* TASK ITEM:
Locate the word "admitted" in the entries below, then gather every line that holds it.

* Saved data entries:
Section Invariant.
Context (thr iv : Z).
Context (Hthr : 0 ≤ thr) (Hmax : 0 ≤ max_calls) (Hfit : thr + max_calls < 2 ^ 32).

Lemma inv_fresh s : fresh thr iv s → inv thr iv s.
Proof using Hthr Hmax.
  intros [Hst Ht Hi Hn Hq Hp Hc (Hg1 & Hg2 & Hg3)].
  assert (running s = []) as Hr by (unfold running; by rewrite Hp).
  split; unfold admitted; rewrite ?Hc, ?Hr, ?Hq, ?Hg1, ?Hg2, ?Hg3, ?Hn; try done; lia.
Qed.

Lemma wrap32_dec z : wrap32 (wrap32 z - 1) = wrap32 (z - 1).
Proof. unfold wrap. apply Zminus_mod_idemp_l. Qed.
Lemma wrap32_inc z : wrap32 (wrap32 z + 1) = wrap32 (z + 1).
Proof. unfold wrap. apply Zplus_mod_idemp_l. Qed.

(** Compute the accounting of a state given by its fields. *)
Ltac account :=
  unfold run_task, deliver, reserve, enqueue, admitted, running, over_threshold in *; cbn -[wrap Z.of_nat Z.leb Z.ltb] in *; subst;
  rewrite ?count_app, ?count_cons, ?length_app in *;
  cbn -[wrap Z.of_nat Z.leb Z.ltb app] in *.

* WRITTEN SOLUTION:
  split; unfold admitted; rewrite ?Hc, ?Hr, ?Hq, ?Hg1, ?Hg2, ?Hg3, ?Hn; try done; lia.
  unfold run_task, deliver, reserve, enqueue, admitted, running, over_threshold in *; cbn -[wrap Z.of_nat Z.leb Z.ltb] in *; subst;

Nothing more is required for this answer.